___ EXERCISE DATA

Lemma serve_mail requests id data log data' :
  serve data requests = (log, data') -> queues_ok (ds_clients data !! id) ->
  (log ≫= received_by id) ++ pending (ds_clients data' !! id) `sublist_of` pending (ds_clients data !! id) ++ (log ≫= sent_to id) /\
  (Forall (keeps_mail id) log ->
   pending (ds_clients data !! id) ++ (log ≫= promised_to id) `sublist_of` (log ≫= received_by id) ++ pending (ds_clients data' !! id)).
Proof.
  revert data log. induction requests as [|request requests IH]; intros data log; cbn [serve].
  { intros [= <- <-] _. cbn. by rewrite app_nil_r. }
  destruct (DS.handle data request) as [r d] eqn:E. destruct (serve d requests) as [log1 d1] eqn:Es. intros [= <- <-] Hq.
  apply (handle_effect _ id) in E. destruct (IH _ _ Es (effect_queues_ok _ _ _ _ _ E Hq)) as [IH1 IH2].
  pose proof (effect_mail_safe _ _ _ _ _ E Hq) as H1. pose proof (effect_mail_live _ _ _ _ _ E Hq) as H2. cbn [mbind list_bind]. split.
  - rewrite <- app_assoc. etransitivity; [apply sublist_app; [reflexivity|exact IH1]|]. rewrite !app_assoc. by apply sublist_app.
  - intros [Hk Hks]%Forall_cons. etransitivity; [|rewrite <- app_assoc; apply sublist_app; [reflexivity|exact (IH2 Hks)]].
    rewrite !app_assoc. apply sublist_app; [by apply H2|done].
Qed.

(** *** Epochs of groups *)
Definition accepted_epoch (group_id : bytes) (e : event) : list Z :=
  match e with
  | (DS.PostMessage body, Some (Status StatusOk)) =>
      match read_group_message body with
      | Some (gm, _) =>
          match DS.protocol_message (gm_msg gm) with
          | Some m => if PMsg.is_handshake_message m && bool_decide (PMsg.group_id m = group_id) then [PMsg.epoch m] else []
          | None => []
          end
      | None => []
      end
  | _ => []
  end.
(** The outcome of a step of such a call, from the group [self0] that it started with. *)
Definition stages {A} self0 (m : stateful MlsGroup CommitCallError A) : Prop :=
  forall r self', m self0 = (r, self') ->
    (self' = self0 /\ forall a, r <> Ok a) \/ (staged self0 self' /\ ((exists a, r = Ok a) \/ late r)).

(** Steps that change nothing but the authenticated data, and fail only with library errors. *)
Definition quiet {A} (m : stateful MlsGroup CommitCallError A) : Prop :=
  forall self r self', m self = (r, self') ->
    (self' = self \/ self' = MGroup.set_aad self []) /\ ((exists a, r = Ok a) \/ late r).

Lemma staged_set_aad self0 self : staged self0 self -> staged self0 (MGroup.set_aad self []).
Proof. by intros []; split. Qed.

Lemma stages_bind {A B} self0 (m : stateful MlsGroup CommitCallError A) (k : A -> stateful MlsGroup CommitCallError B) :
  stages self0 m -> (forall a, quiet (k a)) -> stages self0 (m ≫= k).
Proof.
  intros Hm Hk r self'. unfold mbind, stateful_bind. destruct (m self0) as [[a|e|] s] eqn:Em.
  - intros Ek. destruct (Hm _ _ Em) as [[_ Hn]|[Hs _]]; [by destruct (Hn a)|]. right.
    destruct (Hk a _ _ _ Ek) as [[->| ->] Hr]; (split; [|done]); [done|by apply staged_set_aad].
  - intros [= <- <-]. destruct (Hm _ _ Em) as [[-> _]|[Hs [[? [=]]|Hl]]]; [by left|by right; split; [|right]].
  - intros [= <- <-]. destruct (Hm _ _ Em) as [[-> _]|[Hs _]]; [by left|by right; split; [|right]].
Qed.

Lemma quiet_ret {A} (a : A) : quiet (mret a).
Proof. intros self r self' [= <- <-]. split; [by left|left; by eexists]. Qed.
Lemma quiet_ok_or {A} (o : option A) e : quiet (lifting (ok_or o (CallLibraryError e))).
Proof. intros self r self' [= <- <-]. split; [by left|]. destruct o; [left; by eexists|by right]. Qed.
Lemma quiet_reset : quiet MPropose.reset_aad.
Proof. intros self r self' [= <- <-]. split; [by right|left; by eexists]. Qed.
Lemma quiet_bind {A B} (m : stateful MlsGroup CommitCallError A) (k : A -> stateful MlsGroup CommitCallError B) :
  quiet m -> (forall a, quiet (k a)) -> quiet (m ≫= k).
Proof.
  intros Hm Hk self r self'. unfold mbind, stateful_bind. destruct (m self) as [[a|e|] s] eqn:Em; [intros Ek|intros [= <- <-]..].
  - destruct (Hm _ _ _ Em) as [[->| ->] _], (Hk a _ _ _ Ek) as [[->| ->] ?]; auto.
  - destruct (Hm _ _ _ Em) as [? [[? [=]]|?]]; auto.
  - destruct (Hm _ _ _ Em) as [? [[? [=]]|?]]; auto.
Qed.

Lemma stages_refused {A} self0 e : stages (A := A) self0 (lifting (Err e)).
Proof. intros r self' [= <- <-]. by left. Qed.

(** The builder's own [stage_commit] stages its commit in any group. *)
Lemma builder_stages complete guard self r self' :
  CBuilder.stage_commit complete guard self = (r, self') ->
  staged self self' /\ group_state self' = PendingCommit (PendingMember (ccr_staged_commit (co_result complete))).
Proof.
  unfold CBuilder.stage_commit, modifying, reading, mret, stateful_ret, mbind, stateful_bind. cbv beta zeta iota.
  destruct (MGroup.content_to_mls_message _ _ _) as [rm s] eqn:Em. apply content_to_message_frame in Em as (ms & Hs). intros E.
  assert (self' = s) as -> by (by destruct rm; injection E). destruct Hs as [->| ->]; (split; [|done]); split; try done; by eexists.
Qed.

Lemma build_and_stage_stages rnd clock storage signer new_signer builder self :
  stages self (MPropose.build_and_stage rnd clock storage signer new_signer builder).
Proof.
  intros r self'. unfold MPropose.build_and_stage, reading. unfold mbind, stateful_bind.
  destruct (map_err _ (CBuilder.load_psks _ _ _)) as [loaded|e|]; [|by intros [= <- <-]; left..].
  destruct (map_err _ _) as [complete|e|]; [|by intros [= <- <-]; left..].
  unfold Kem.with_err. destruct (CBuilder.stage_commit complete _ self) as [rs s] eqn:Es. apply builder_stages in Es as [Hs _].
  intros [= <- <-]. right. split; [done|]. destruct rs as [x|e|]; [left; by eexists|by right..].
Qed.

(** A call either has no effect and does not succeed, or stages a commit, in an operational group. *)
Definition commits_once {A} (m : stateful MlsGroup CommitCallError A) : Prop :=
  forall self r self', m self = (r, self') ->
    (self' = self /\ forall a, r <> Ok a) \/ (group_state self = Operational /\ staged self self' /\ ((exists a, r = Ok a) \/ late r)).

Lemma operational_then {A} (state : MlsGroupStateError -> CommitCallError) (m : stateful MlsGroup CommitCallError A) :
  (forall self, stages self m) -> commits_once (_ ← MPropose.check_operational state; m).
Proof.
  intros H self r self'. unfold MPropose.check_operational, MGroup.is_operational, reading. unfold mbind, stateful_bind.
  destruct (group_state self); cbn [map_err]; [intros [= <- <-]; by left|intros Em; destruct (H _ _ _ Em); auto|intros [= <- <-]; by left].
Qed.

Lemma commits_discard {A} (m : stateful MlsGroup CommitCallError A) : commits_once m -> commits_once (_ ← m; mret tt).
Proof.
  intros H self r self'. unfold mbind, stateful_bind. destruct (m self) as [[a|e|] s] eqn:Em; intros [= <- <-].
  - destruct (H _ _ _ Em) as [[_ Hn]|(Ho & Hs & _)]; [by destruct (Hn a)|right]. split_and!; [done..|left; by eexists].
  - destruct (H _ _ _ Em) as [[-> _]|(Ho & Hs & [[? [=]]|Hl])]; [by left|right]. split_and!; [done..|by right].
  - destruct (H _ _ _ Em) as [[-> _]|(Ho & Hs & _)]; [by left|right]. split_and!; [done..|by right].
Qed.

Lemma run_call_commits rnd clock storage signer call : commits_once (run_call rnd clock storage signer call).
Proof.
  destruct call as [kps [|]|ms kps|ms|ps [ns|]|exts|]; apply commits_discard, operational_then; intros self;
    repeat case_bool_decide; cbn [negb]; try apply stages_refused; try apply build_and_stage_stages;
    (apply stages_bind; [apply build_and_stage_stages|]); intros bundle;
    repeat first [apply quiet_ret|apply quiet_ok_or|apply quiet_reset|apply quiet_bind; [|intros ?]].
Qed.
End Commits.

(** ** Properties *)
Section Properties.
Context {OC : OpenMlsCrypto} {TC : TlsCodec} {VC : TlsVecCodec}.
Context {LK : LawfulKdf} {LA : LawfulAead} {LC : LawfulCodec} {LV : LawfulVecCodec}.
#[local] Existing Instance content_decoder.

Lemma proposal_decodable p : wire_proposal p -> proposal_received p = p -> decodable (BodyProposal p).
Proof. intros Hp Hr e rest E. rewrite (body_read (BodyProposal p) e rest Hp E). cbn [body_received]. by rewrite Hr. Qed.

(** C18. A call of the group that commits (to add, swap or remove members, to update the own leaf,
    with a new signer or not, to change the extensions, or to cover the pending proposals)
    succeeds only in an operational group, and then leaves it in its epoch with the commit
    pending: public group, queued proposals, epoch secrets and own leaf nodes are those from
    before. A call that fails leaves the group exactly as it was, unless it fails with a library
    error (or panics) after the commit was staged, when the message could not be framed or the
    Welcome is missing: then, too, the group was operational and the commit is pending. So no
    call replaces a pending commit. The commit builder's own [stage_commit] does: it makes its
    commit the pending one in any group, and changes nothing else of this. *)
Theorem commit_calls_stage_once rnd clock storage signer call self :
  (let '(r, self') := run_call rnd clock storage signer call self in
   match r with
   | Ok _ => group_state self = Operational /\ staged self self'
   | _ => self' = self \/ (group_state self = Operational /\ staged self self' /\ late r)
   end) /\
  (forall complete guard, let '(_, self') := CBuilder.stage_commit complete guard self in
     staged self self' /\ group_state self' = PendingCommit (PendingMember (ccr_staged_commit (co_result complete)))).
Proof.
  split.
  - destruct (run_call _ _ _ _ _ _) as [r self'] eqn:E. destruct (run_call_commits _ _ _ _ _ _ _ _ E) as [[-> H]|(Ho & Hs & Hr)].
    + destruct r as [[]| |]; [by destruct (H tt)|auto..].
    + destruct r as [[]| |]; [done|destruct Hr as [[? [=]]|Hr]; auto..].
  - intros complete guard. destruct (CBuilder.stage_commit _ _ _) as [r self'] eqn:E. by eapply builder_stages.
Qed.

(** C7. A proposal that a member makes is queued under the reference that is returned, as the
    proposal that was asked for, and the authenticated data is reset. Another member of the
    epoch for which the proposal is valid processes the message, framed in plain or encrypted,
    to the same proposal under the same reference: both queue the same, and they stay in
    step. The proposal's values fit their encodings. *)
Theorem proposal_delivered d es ga gb keys guard leaf_random signer propose ref_or_value message reference ga' keys' leaf storage clock :
  in_step d es ga gb -> hears ga gb leaf signer -> Z.of_nat (length guard) = REUSE_GUARD_BYTES ->
  MPropose.propose_dispatch (Some guard) leaf_random signer propose ref_or_value (ga, keys)
    = (Ok (message, reference), (ga', keys')) ->
  exists p, proposes ga propose p /\ aad ga' = [] /\
    MGroup.proposal_store ga' = Store.add (MGroup.proposal_store ga)
      (mkQueuedProposal p reference (Sender.Member (own_leaf_index ga)) (queued_as propose ref_or_value)) /\
    (wire_proposal p -> proposal_received p = p ->
     proposal_validate p clock (MGroup.ciphersuite gb) (Some (ContextMember (MGroup.group_id gb) (own_leaf_index ga)))
       (MGroup.version gb) Verify = Ok p ->
     exists gb', MProcess.process_message storage clock message gb
         = (Ok (received_proposal gb (own_leaf_index ga) (aad ga) leaf p reference), gb') /\
       in_step d es ga' gb' /\
       MGroup.proposal_store (MCommit.store_pending_proposal gb' (mkQueuedProposal p reference (Sender.Member (own_leaf_index ga)) ByReference))
         = Store.add (MGroup.proposal_store gb) (mkQueuedProposal p reference (Sender.Member (own_leaf_index ga)) ByReference)).
Proof.
  intros Hstep Hh Hguard E.
  destruct (dispatch_delivered d es ga gb _ _ _ _ _ _ _ _ _ _ leaf storage clock Hstep Hh Hguard E) as (p & Hp & Ha & Hs & Hd).
  exists p. split_and!; [done..|]. intros Hw Hr. by apply Hd, proposal_decodable.
Qed.
End Properties.
Lemma encryption_total t ty :
  tree_inv cs cfg d es own t -> 0 <= own < 2 ^ d -> next_generation t own ty < u32.MAX ->
  exists k t', STree.secret_for_encryption cs own ty t = (Ok (next_generation t own ty, k), t') /\
    (aead_mode k.1 = Suite.aead_algorithm cs /\ Z.of_nat (length (aead_key_value k.1)) = Suite.aead_key_length cs /\
     Z.of_nat (length k.2) = Suite.aead_nonce_length cs) /\
    (forall j ty' seen, j <> own -> tracks cfg t j ty' seen -> tracks cfg t' j ty' seen).
Proof.
  intros Hinv Ho Hg. unfold STree.secret_for_encryption. unfold mbind at 1, stateful_bind at 1.
  pose proof (ensure_hoare cs cfg d es own Hd t own ty Hc Ho t (keeps_refl _ _ _ _ _ _ Hinv)) as He.
  destruct (STree.ensure_ratchets cs own ty t) as [[[]|e|] t1]; [|by destruct He as [_ []]..|by destruct He].
  destruct He as [[Hinv1 Hext] Hf]. destruct (ratchet_mut_frontier d t1 own ty Hf) as (r & Hr & Hget).
  unfold reading, mbind, stateful_bind. rewrite Hr. pose proof (extends_next t t1 own ty Hext) as Hn. unfold next_generation at 1 in Hn. rewrite Hget in Hn.
  destruct (inv_ratchets _ _ _ _ _ _ Hinv1 _ _ _ Hget) as (s & _ & Hok). destruct r as [h|dr]; [|by destruct Hok].
  cbn in Hn. unfold lifting. destruct (forward_total cs h) as (k & h' & Hfw); [lia|]. rewrite Hfw.
  destruct (set_ratchet_spec d own Hd t1 own ty (EncryptionRatchet h') (inv_shape _ _ _ _ _ _ Hinv1) Ho) as (t2 & Et & _ & _ & Hget').
  rewrite Et, Hn. exists k, t2. split_and!; [done|by eapply forward_sizes|..]. 1, 2: by eapply forward_sizes.
  intros j ty' seen Hj Ht%(tracks_extends t t1 j ty' seen Hinv1 Hext Hj). unfold tracks in *. by rewrite Hget', bool_decide_false by naive_solver.
Qed.

(** A ratchet at its last generation gives no key. *)
Lemma encryption_exhausted t ty :
  tree_inv cs cfg d es own t -> 0 <= own < 2 ^ d -> next_generation t own ty = u32.MAX ->
  exists t', STree.secret_for_encryption cs own ty t = (Err RatchetTooLong, t') /\ tree_inv cs cfg d es own t' /\
    next_generation t' own ty = u32.MAX /\
    (forall j ty' seen, j <> own -> tracks cfg t j ty' seen -> tracks cfg t' j ty' seen).
Proof.
  intros Hinv Ho Hg. unfold STree.secret_for_encryption. unfold mbind at 1, stateful_bind at 1.
  pose proof (ensure_hoare cs cfg d es own Hd t own ty Hc Ho t (keeps_refl _ _ _ _ _ _ Hinv)) as He.
  destruct (STree.ensure_ratchets cs own ty t) as [[[]|e|] t1]; [|by destruct He as [_ []]..|by destruct He].
  destruct He as [[Hinv1 Hext] Hf]. destruct (ratchet_mut_frontier d t1 own ty Hf) as (r & Hr & Hget).
  unfold reading, mbind, stateful_bind. rewrite Hr. pose proof (extends_next t t1 own ty Hext) as Hn. rewrite Hg in Hn.
  exists t1. split_and!; [|done|done|].
  - unfold next_generation in Hn. rewrite Hget in Hn. destruct (inv_ratchets _ _ _ _ _ _ Hinv1 _ _ _ Hget) as (s & _ & Hok).
    destruct r as [h|dr]; [|by destruct Hok]. cbn in Hn. unfold lifting, ratchet_forward. by rewrite Hn, Z.eqb_refl.
  - intros j ty' seen Hj. by apply (tracks_extends t t1).
Qed.
End Windows.

(** ** Sending *)

(** An encoding of at most [n] bytes. *)
Definition bounded (n : nat) (o : option bytes) : Prop := exists b, o = Some b /\ (length b <= n)%nat.

Section Sending.
Context {OC : OpenMlsCrypto} {TC : TlsCodec} {LK : LawfulKdf} {TA : TotalAead}.

Lemma bounded_some n b : (length b <= n)%nat -> bounded n (Some b).
Proof. by exists b. Qed.

Lemma bounded_nil : bounded 0 (tls_struct []).
Proof. by exists []. Qed.

Lemma bounded_cons n m o os : bounded n o -> bounded m (tls_struct os) -> bounded (n + m) (tls_struct (o :: os)).
Proof.
  intros (a & -> & Ha) (b & E & Hb). exists (a ++ b). rewrite tls_struct_cons, E. cbn. rewrite length_app. split; [done|lia].
Qed.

______

The required answer is each line of the data in which the word "CBuilder" appears.

  CBuilder.stage_commit complete guard self = (r, self') ->
  unfold CBuilder.stage_commit, modifying, reading, mret, stateful_ret, mbind, stateful_bind. cbv beta zeta iota.
  destruct (map_err _ (CBuilder.load_psks _ _ _)) as [loaded|e|]; [|by intros [= <- <-]; left..].
  unfold Kem.with_err. destruct (CBuilder.stage_commit complete _ self) as [rs s] eqn:Es. apply builder_stages in Es as [Hs _].
  (forall complete guard, let '(_, self') := CBuilder.stage_commit complete guard self in
  - intros complete guard. destruct (CBuilder.stage_commit _ _ _) as [r self'] eqn:E. by eapply builder_stages.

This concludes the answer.